Educator to use Doctoral Qualification to Improve Education in Malawi
Providing quality education to the youth of Malawi is what motivated graduate Dr Jacqueline Chazema to strengthen her academic profile by studying for a doctoral degree.
In her current position as the Deputy Director of the Guidance, Counselling and Youth Development Centre for Africa (GCYDCA) Chazema plays a critical role in ensuring that African girls and boys of school-going age attain a quality of life free from preventable social problems such as poverty, disease, sexual abuse or violence through guidance, counselling and youth development services.
Her Doctor of Philosophy qualification will enhance her capacity to deliver as the link between the GCYDCA and the colleges and universities in Africa and beyond.
‘The qualification is rewarding and has an added value to my contributions towards the achievement of high quality education in Malawi and Africa. As a Lecturer at the College of Education, a constituent college of the University of Malawi, the qualification means being qualified to teach at any level within the college and within the University of Malawi, an effort worth contributing towards the achievement of quality education in Malawi,’ said Chazema.
As issues around HIV and AIDS and the teacher education system keep expanding, so does Chezema’s research interests in the subject. She has been involved in identifying strategies that would help the Malawi teacher training colleges in creating an atmosphere of openness for the teaching of HIV and AIDS in Malawi since 1996.
Her dissertation titled: “Managing Systems Change in the Malawi Teacher Education System in the Context of HIV and AIDS”, focused on providing a better understanding of how the Malawian teacher education system could best embrace and manage HIV and AIDS Education and how best the system can be shaped through a responsive systems reform process.

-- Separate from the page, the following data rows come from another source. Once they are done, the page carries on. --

(* ===== verification/CacheSpec.v ===== *)
(** * Writing the key and value cache

    The programs of [store_kvcache_kernel] write the key and the value of each token in the row of its slot, in whatever
    order they run; and a rank that writes its heads into its cache keeps its part of what a single rank would write. *)
From S2P Require Import Prelude ModelRunner Tensor ParallelLinear Qwen3.
Set Default Goal Selector "!".
Set Default Proof Using "Type*".

Section memory.
Context {R : Type}.
Implicit Types (ptr mem : list R) (rows : list (list R)).
(** [len] elements from an offset on *)
Definition row_at (ptr : list R) (offset len : nat) : option (list R) :=
  if offset + len <=? length ptr then Some (take len (drop offset ptr)) else None.
Lemma row_at_Some ptr offset len row : row_at ptr offset len = Some row ↔ offset + len <= length ptr ∧ row = take len (drop offset ptr).
Proof. unfold row_at. destruct (_ <=? _) eqn:E; breflect; [split; [by intros [= <-]|by intros [_ ->]]|split; [done|lia]]. Qed.
Lemma row_of W rows idx : 0 < W → Forall (λ row, length row = W) rows → row_at (concat rows) (idx * W) W = rows !! idx.
Proof.
  intros HW Hrows. unfold row_at. rewrite (concat_rows_length W) by done. destruct (rows !! idx) as [row|] eqn:Hl.
  - pose proof (lookup_lt_Some _ _ _ Hl). rewrite (proj2 (Nat.leb_le _ _)) by nia. rewrite (concat_rows_drop W) by done.
    rewrite (drop_S _ _ _ Hl). cbn. f_equal. assert (Hr : length row = W) by by apply (Forall_lookup_1 _ _ _ _ Hrows Hl).
    by rewrite <-Hr, take_app_length.
  - apply lookup_ge_None in Hl. by rewrite (proj2 (Nat.leb_gt _ _)) by nia.
Qed.
(** Offsets below [2 ^ 31] do not wrap around. *)
Definition adjacent (off n : nat) : list Z := (λ j, Z.of_nat (off + j)) <$> seq 0 n.
Lemma adjacent_S off n : adjacent off (S n) = Z.of_nat off :: adjacent (S off) n.
Proof.
  unfold adjacent. cbn [seq fmap list_fmap]. rewrite Nat.add_0_r, <-fmap_S_seq, <-list_fmap_compose. f_equal.
  apply list_fmap_ext. intros i j _. cbn. f_equal. lia.
Qed.
Lemma wrap_small wide z : (0 <= z < 2 ^ 31)%Z → wrap wide z = z.
Proof. intros Hz. unfold wrap. destruct wide; cbn [Z.sub Z.pow]; rewrite Z.mod_small; lia. Qed.
Lemma offsets_small idx stride D : (Z.of_nat (idx * stride + D) <= 2 ^ 31)%Z → offsets (Z.of_nat idx) stride D = adjacent (idx * stride) D.
Proof.
  intros Hb. unfold offsets, adjacent. apply list_fmap_ext. intros i j Hj. apply lookup_seq in Hj as [-> Hj]. cbn [Nat.add].
  rewrite (wrap_small _ (Z.of_nat idx * Z.of_nat stride)) by lia. rewrite wrap_small by lia. lia.
Qed.
Lemma load_adjacent ptr off n : off + n <= length ptr → load ptr (adjacent off n) = Some (take n (drop off ptr)).
Proof.
  revert off. unfold load. induction n as [|n IH]; intros off Hl; [done|]. rewrite adjacent_S. cbn [mapM].
  rewrite (proj2 (Z.leb_le _ _)), Nat2Z.id by lia. destruct (lookup_lt_is_Some_2 ptr off) as [x Hx]; [lia|]. rewrite Hx. cbn [mbind option_bind].
  rewrite IH by lia. cbn. by rewrite (drop_S _ _ _ Hx).
Qed.
Lemma store_adjacent mem off row : off + length row <= length mem →
  store mem (adjacent off (length row)) row = Some (take off mem ++ row ++ drop (off + length row) mem).
Proof.
  revert mem off. unfold store. induction row as [|x row IH]; intros mem off Hl; cbn [length] in *.
  { rewrite Nat.add_0_r. cbn. by rewrite take_drop. }
  rewrite adjacent_S. cbn [zip zip_with foldl]. unfold store_one at 2. cbn [mbind option_bind fst snd].
  rewrite (proj2 (andb_true_iff _ _)) by (rewrite Z.leb_le, Z.ltb_lt; lia). rewrite Nat2Z.id, IH by (rewrite length_insert; lia). f_equal.
  rewrite drop_insert_lt by lia. rewrite (take_S_r _ _ x) by (apply list_lookup_insert_eq; lia).
  rewrite take_insert_ge by lia. rewrite <-app_assoc. cbn. by replace (S (off + length row)) with (off + S (length row)) by lia.
Qed.
Lemma load_small ptr idx stride D row : (Z.of_nat (idx * stride + D) <= 2 ^ 31)%Z → row_at ptr (idx * stride) D = Some row →
  load ptr (offsets (Z.of_nat idx) stride D) = Some row.
Proof. intros Hb [Hl ->]%row_at_Some. by rewrite offsets_small, load_adjacent. Qed.
Lemma rows_of_memory slots W mem : length mem = slots * W → Forall (λ row, length row = W) (view_row slots W mem).
Proof.
  intros Hl. apply Forall_lookup. intros s row Hs. pose proof (lookup_lt_Some _ _ _ Hs) as Hlt. rewrite view_row_length in Hlt.
  rewrite view_row_lookup in Hs by done. injection Hs as <-. by apply (shard_length W s slots).
Qed.
Lemma view_concat slots W rows : length rows = slots → Forall (λ row, length row = W) rows → view_row slots W (concat rows) = rows.
Proof.
  intros Hl HW. apply list_eq. intros s. destruct (decide (s < slots)) as [Hs|Hs].
  - rewrite view_row_lookup by done. destruct (lookup_lt_is_Some_2 rows s) as [row Hrow]; [lia|]. rewrite Hrow. f_equal.
    unfold shard. rewrite (concat_rows_drop W) by done. rewrite (drop_S _ _ _ Hrow). cbn.
    assert (Hr : length row = W) by by apply (Forall_lookup_1 _ _ _ _ HW Hrow). by rewrite <-Hr, take_app_length.
  - rewrite !lookup_ge_None_2; [done|lia|rewrite view_row_length; lia].
Qed.
(** The kernel stores the row of the slot. *)
Lemma store_row slots W mem s row : length mem = slots * W → length row = W → s < slots → (Z.of_nat (slots * W) <= 2 ^ 31)%Z →
  ∃ mem', store mem (offsets (Z.of_nat s) W W) row = Some mem' ∧ length mem' = slots * W ∧ view_row slots W mem' = <[s := row]> (view_row slots W mem).
Proof.
  intros Hl Hr Hs Hb. rewrite offsets_small by nia. replace (adjacent (s * W) W) with (adjacent (s * W) (length row)) by by rewrite Hr. rewrite store_adjacent by nia. eexists. split; [done|].
  pose proof (rows_of_memory slots W mem Hl) as Hrows. set (rows := view_row slots W mem) in *. assert (Hlen : length rows = slots) by apply view_row_length.
  replace mem with (concat rows) by by apply concat_view_row. rewrite (concat_rows_take W), Hr by done.
  replace (s * W + W) with (S s * W) by lia. rewrite (concat_rows_drop W) by done.
  replace (concat (take s rows) ++ row ++ concat (drop (S s) rows)) with (concat (<[s:=row]> rows)).
  - assert (Hins : Forall (λ row, length row = W) (<[s:=row]> rows)) by by apply Forall_insert. split.
    + rewrite (concat_rows_length W) by done. by rewrite length_insert, Hlen.
    + apply view_concat; [by rewrite length_insert|done].
  - rewrite insert_take_drop by lia. by rewrite concat_app.
Qed.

The findings of the study revealed that the Malawian teacher education system has not succeeded in managing change in the context of the pandemic, which might explain why the nation continues to grapple with the pandemic after 29 years of its existence and highlighted the importance of managing change in the teacher education system in the context of the disease as one sure way of contributing towards this effort.
‘The qualification is rewarding as there is nothing to make a person happier than realising they can also develop a model for their nation - a model that will change things and make change happen effectively. The importance of my effort to develop a model for informing a reform process in embracing the HIV and AIDS pandemic in the teacher education system in Malawi cannot be overemphasised. The realisation of a dream is also innately rewarding,’ explained Chazema.
Chazema’s supervisors Professor Kriben Pillay and Professor Garth Allen expressed immense pride in her achievement. It was through Allen’s commitment and dedication that Chazema joined the then Leadership Centre as a doctoral student.
‘When I first met Chazema in Malawi in 2010 she struck me as a very modest but committed student who was intent on achieving her goal. She worked diligently to produce the end result,’ said Pillay.